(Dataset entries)
········
Lemma clear_peer_wf (c : KeyCache) (p : PeerId) : kc_wf c → kc_wf (clear_peer c p) ∧ sessions (clear_peer c p) = delete p (sessions c).
Proof.
  intros Hw. unfold clear_peer. set (c0 := set_sessions c _). set (keys := filter (of_peer p) (hiter (pending c0)).*1).
  destruct (remove_pendings_spec keys c0 (kg_pend _ _ _ _ _ _ _ Hw)) as (Hp & (Hr & Ha & Hn & Hs) & Hl).
  set (c1 := foldl _ c0 keys) in *. destruct Hw.
  destruct (lru_pops (filter (of_peer p) (lru_iter (acknowledged c1)).*1) (acknowledged c1) 4096) as [Ha1 Ha2]; [by rewrite Ha|].
  destruct (lru_pops (filter (of_peer p) (lru_iter (announced_inbound c1)).*1) (announced_inbound c1) 4096) as [Hn1 _]; [by rewrite Hn|].
  assert (Hgen : ∀ q, q ≠ p → gen_of (delete p (sessions c)) q = gen_of (sessions c) q) by (intros q Hq; unfold gen_of; by rewrite lookup_delete_ne).
  split; [|done]. split; cbn; rewrite ?Hr, ?Hs; try done.
  - apply Forall_forall. intros kv [Hk Hin]%Ha2. rewrite Hgen; [rewrite Ha in Hin; rewrite Forall_forall in kg_ack_current0; by apply kg_ack_current0|].
    intros <-. apply Hk. apply list_elem_of_filter. split; [by apply bool_decide_pack|]. by apply list_elem_of_fmap_2.
  - etrans; [|done]. cbn. destruct (sessions c !! p) as [st|] eqn:Hst; [rewrite map_size_delete_Some by by rewrite Hst|by rewrite delete_id]. lia.
  - by apply map_Forall_delete.
  - intros k e He Hrq. rewrite Hl in He. destruct (decide (k ∈ keys)) as [|Hk]; [done|]. cbn. rewrite Hgen; [by eapply kg_pend_current0|].
    intros <-. apply Hk, list_elem_of_filter. split; [by apply bool_decide_pack|]. apply elem_of_hiter_keys. by exists e.
Qed.
(* ===== verification/KeyExchange.v ===== *)
(** * Key references between two nodes ([crates/pubsub/src/lib.rs])

    The callers of the key cache: the decoding stage of [dispatch_message],
    which turns a frame into the message the handlers see or queues it until
    its signer's key is known; the control handler; the flusher's pass over a
    session; and every operation on the cache as a step, for the properties
    that hold in all reachable states.

    [live] is what the transport answers to [authenticated_session],
    [registered] what the migration policy says of a topic, [critical] whether
    the local registry gives a topic the highest priority.  A caller locks the
    cache several times; other callers may run in between, which is why the
    properties of all states are proved of the single operations. *)

From S2P Require Import Prelude Types Identity Float64 MessageCache Plumtree KeyCodec KeyCache KeyCacheProps.
Import F64 Identity Plumtree KeyCodec KeyCache KeyCacheProps.

#[local] Open Scope Z_scope.

Module KeyExchange.

Inductive DispatchError :=
| StaleSession | MigrationFrameTooLarge | NeedsProvenance | SignerNotAdjacent
| TrailingMigrationBytes | ReservedTopicNotPing | UndecodableMessage
| MissingControlPayload | Codec (e : KeyError).
#[global] Instance DispatchError_eq_dec : EqDecision DispatchError.
Proof. solve_decision. Defined.

(** What the decoding stage leaves: a message for the handler of its kind, or
    nothing because the frame waits for a key (or was refused by the queue). *)
Inductive Receipt := Handle (m : GossipMessage) | Waiting.

Definition with_key (m : GossipMessage) (key : list Z) : GossipMessage :=
  mkGossip (gm_header m) (gm_payload m) (gm_signature m) key.

Section Exchange.
Context `{Hashes} `{Postcard} `{!LruPut PeerId (list Z)} `{!LruPut PKey ()}.
Context `{!HashIter PKey PendingKey} `{!HashIter PeerId SessionState} `{!SetIter PeerId}.
Context (live : PeerId → option AuthenticatedSession) (registered critical : TopicId → bool).

(** ** Steps *)

Inductive KOp :=
| KObserve (s : AuthenticatedSession) (now : Z)
| KForget (s : AuthenticatedSession)
| KSupportsRef (s : AuthenticatedSession) (signer : PeerId)
| KHello (s : AuthenticatedSession)
| KAck (s : AuthenticatedSession) (keys : list PeerId)
| KVerified (key_id : PeerId) (key : list Z) (s : option AuthenticatedSession)
| KResponse (s : AuthenticatedSession) (key_id : PeerId) (key : list Z)
| KLookup (key_id : PeerId)
| KMiss (s : AuthenticatedSession) (key_id : PeerId) (bytes : list Z) (now : Z)
| KTake (s : AuthenticatedSession) (key_id : PeerId)
| KRequests (s : AuthenticatedSession) (ids : list PeerId)
| KNext (s : AuthenticatedSession) (now : Z)
| KResult (s : AuthenticatedSession) (control : Control) (sent : bool)
| KCount (st : KeyCacheSnapshot).

Definition kexec (c : KeyCache) (o : KOp) : KeyCache :=
  match o with
  | KObserve s now => observe_session c s now
  | KForget s => forget_stale c s
  | KSupportsRef s signer => (supports_ref c s signer).1
  | KHello s => received_hello c s
  | KAck s keys => acknowledge c s keys
  | KVerified id key s => note_verified_key c id key s
  | KResponse s id key => (note_response_key c s id key).1
  | KLookup id => (lookup c id).1
  | KMiss s id bytes now => (queue_miss c s id bytes now).1
  | KTake s id => (take_pending c s id).1
  | KRequests s ids => queue_responses c s ids
  | KNext s now => (next_control c s now).1
  | KResult s control sent => control_result c s control sent
  | KCount st => set_stats c st
  end.

Definition krun (c : KeyCache) (os : list KOp) : KeyCache := foldl kexec c os.

(** ** Receiving *)

Definition guard (b : bool) (e : DispatchError) : result () DispatchError := if b then Ok () else Err e.

(** The bound on a registered topic's frame, and the shape of a control, before
    anything is decoded. *)
Definition predecode (data : list Z) : result () DispatchError :=
  match deserialize data with
  | Some (header, _) =>
      let? _ := if bool_decide (topic header = control_topic)
                then match preflight_legacy_control data with Ok _ => Ok () | Err e => Err (Codec e) end else Ok () in
      if registered (topic header) then guard (bool_decide (len data ≤ 1024 * 1024 + 6000)) MigrationFrameTooLarge else Ok ()
  | None => Ok ()
  end.

(** A hop-local message must come from the adjacent peer. *)
Definition adjacent (m : GossipMessage) (signer from : PeerId) : result () DispatchError :=
  guard (bool_decide (kind (gm_header m) = Eager ∨ signer = from)) SignerNotAdjacent.

Definition decode_v3 (c : KeyCache) (from : PeerId) (session : option AuthenticatedSession) (data : list Z) (now : Z) :
    KeyCache * result Receipt DispatchError :=
  match session with
  | None => (c, Err NeedsProvenance)
  | Some s =>
    match decode data with
    | Err e => (if bool_decide (e = HashMismatch) then hash_mismatch c else c, Err (Codec e))
    | Ok (DecodedFull m key_id) =>
        match adjacent m key_id from with
        | Err e => (c, Err e)
        | Ok _ => (record_inbound c false (len data), Ok (Handle m))
        end
    | Ok (DecodedRef m key_id) =>
        match adjacent m key_id from with
        | Err e => (c, Err e)
        | Ok _ =>
          let c := if critical (topic (gm_header m)) then record_critical_ref_mismatch c else c in
          match lookup c key_id with
          | (c, None) => ((queue_miss (record_inbound c true (len data)) s key_id data now).1, Ok Waiting)
          | (c, Some key) => (record_inbound c true (len data), Ok (Handle (with_key m key)))
          end
        end
    end
  end.

Definition decode_legacy (c : KeyCache) (from : PeerId) (session : option AuthenticatedSession) (data : list Z) :
    KeyCache * result Receipt DispatchError :=
  match get_gossip data with
  | None => (c, Err UndecodableMessage)
  | Some (m, trailing) =>
      if registered (topic (gm_header m)) && negb (bool_decide (trailing = [])) then (c, Err TrailingMigrationBytes) else
      let control := bool_decide (topic (gm_header m) = control_topic) in
      if control && negb (match session with Some s => bool_decide (peer s = from) | None => false end
                          && bool_decide (from_pubkey (gm_public_key m) = from)) then (c, Err SignerNotAdjacent) else
      (if control then c else record_inbound c false (len data), Ok (Handle m))
  end.

(** [dispatch_message] up to the routing on the message kind. *)
Definition receive_frame (c : KeyCache) (from : PeerId) (session : option AuthenticatedSession) (data : list Z) (now : Z) :
    KeyCache * result Receipt DispatchError :=
  if match session with Some s => negb (bool_decide (peer s = from ∧ live from = Some s)) | None => false end
  then (c, Err StaleSession) else
  match predecode data with
  | Err e => (c, Err e)
  | Ok _ =>
    let '(c, r) := if is_v3 data then decode_v3 c from session data now else decode_legacy c from session data in
    match r with
    | Ok (Handle m) =>
        if bool_decide (topic (gm_header m) = control_topic ∧ kind (gm_header m) ≠ Ping) then (c, Err ReservedTopicNotPing)
        else if is_v3 data && bool_decide (kind (gm_header m) ≠ Eager) &&
                negb (match session with Some s => bool_decide (peer s = from) | None => false end
                      && bool_decide (from_pubkey (gm_public_key m) = from)) then (c, Err SignerNotAdjacent)
        else (c, Ok (Handle m))
    | r => (c, r)
    end
  end.

(** [handle_authenticated_message]. *)
Definition receive_authenticated (c : KeyCache) (s : AuthenticatedSession) (data : list Z) (now : Z) : KeyCache * result Receipt DispatchError :=
  let c := if bool_decide (live (peer s) = Some s) then observe_session c s now else c in
  receive_frame c (peer s) (Some s) data now.

(** [note_verified_inbound_key], which the handlers call once the signature of
    the message verified. *)
Definition note_verified_inbound_key (c : KeyCache) (m : GossipMessage) (session : option AuthenticatedSession) : KeyCache :=
  if bool_decide (topic (gm_header m) = control_topic) then c
  else note_verified_key c (from_pubkey (gm_public_key m)) (gm_public_key m) session.

(** ** Controls *)

(** The entries of a response: those that were asked for are learned, and
    release the frames that wait for them. *)
Fixpoint learn_entries (c : KeyCache) (s : AuthenticatedSession) (entries : list (PeerId * list Z)) : KeyCache * list (list Z) :=
  match entries with
  | [] => (c, [])
  | (key_id, key) :: entries =>
      let '(c, learned) := note_response_key c s key_id key in
      let '(c, fs) := if learned then take_pending c s key_id else (c, []) in
      let '(c, fs') := learn_entries c s entries in
      (c, fs ++ fs')
  end.

Definition apply_control (c : KeyCache) (s : AuthenticatedSession) (control : Control) : KeyCache * list (list Z) :=
  match control with
  | CtlHello _ => (received_hello c s, [])
  | CtlAck key_ids => (acknowledge c s key_ids, [])
  | CtlRequest key_ids => (queue_responses c s key_ids, [])
  | CtlResponse entries => learn_entries c s entries
  end.

(** [handle_key_cache_control] up to the replay: the frames to dispatch again. *)
Definition handle_key_cache_control (c : KeyCache) (from : PeerId) (session : option AuthenticatedSession) (m : GossipMessage) (now : Z) :
    KeyCache * result (list (list Z)) DispatchError :=
  match session with
  | None => (c, Err NeedsProvenance)
  | Some s =>
    if negb (bool_decide (peer s = from ∧ live from = Some s)) then (c, Err StaleSession) else
    if negb (bool_decide (from_pubkey (gm_public_key m) = from ∧ len (gm_public_key m) = 1952)) then (c, Err SignerNotAdjacent) else
    match gm_payload m with
    | None => (c, Err MissingControlPayload)
    | Some payload =>
      match decode_control payload with
      | Err e =>
          let c := malformed_control c in
          (if bool_decide (e = HashMismatch) then hash_mismatch c else c, Err (Codec e))
      | Ok control =>
          let '(c, frames) := apply_control (observe_session c s now) s control in (c, Ok frames)
      end
    end
  end.

(** One replayed frame: dispatched again, its outcome counted.  [handled] is
    what the handler of the message's kind returns. *)
Definition replay (c : KeyCache) (s : AuthenticatedSession) (frame : list Z) (now : Z) (handled : GossipMessage → bool) : KeyCache * option GossipMessage :=
  let '(c, r) := receive_frame c (peer s) (Some s) frame now in
  match r with
  | Ok (Handle m) => (replay_result c (handled m), Some m)
  | Ok Waiting => (replay_result c true, None)
  | Err _ => (replay_result c false, None)
  end.

(** [send_key_cache_control]: the signed message, [None] when encoding or
    signing fails; [nanos] is the system time. *)
Definition control_message `{MlDsa} (key : MlDsaKeyPair) (nanos : Z) (control : Control) : option GossipMessage :=
  payload ← match encode_control control with Ok payload => Some payload | Err _ => None end;
  let header := Header.seal_payload_hash (Header.new control_topic Ping 1) (Some payload) in
  let id := Header.calculate_msg_id (topic header) (u64_wrap nanos) (peer_id key) (blake3 payload) in
  let header := mkHeader (version header) (topic header) id (kind header) (hop header) (ttl header) (payload_hash header) in
  signature ← sign key (serialize header);
  Some (mkGossip header (Some payload) signature (public_key key)).

(** The flusher on one session: controls until there is none to send or a send
    fails.  [env] gives each round its clock reading and whether the send
    succeeded. *)
Fixpoint flush_session (c : KeyCache) (s : AuthenticatedSession) (env : list (Z * bool)) : KeyCache * list Control :=
  match env with
  | [] => (c, [])
  | (now, sent) :: env =>
      match next_control c s now with
      | (c, None) => (c, [])
      | (c, Some control) =>
          let c := control_result c s control sent in
          if sent then let '(c, rest) := flush_session c s env in (c, control :: rest) else (c, [])
      end
  end.

(** One tick over the sessions: the stale ones are forgotten. *)
Definition flush_tick (c : KeyCache) (env : AuthenticatedSession → list (Z * bool)) : KeyCache * list (AuthenticatedSession * Control) :=
  foldl (λ '(c, out) s,
    if bool_decide (live (peer s) = Some s)
    then let '(c, sent) := flush_session c s (env s) in (c, out ++ ((s,.) <$> sent))
    else (forget_stale c s, out)) (c, []) (session_list c).
End Exchange.
End KeyExchange.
········
**Work instruction**
Lines containing the word "HashMismatch" are to be tallied across the entries above; give only the resulting count.

**Output of the task**
2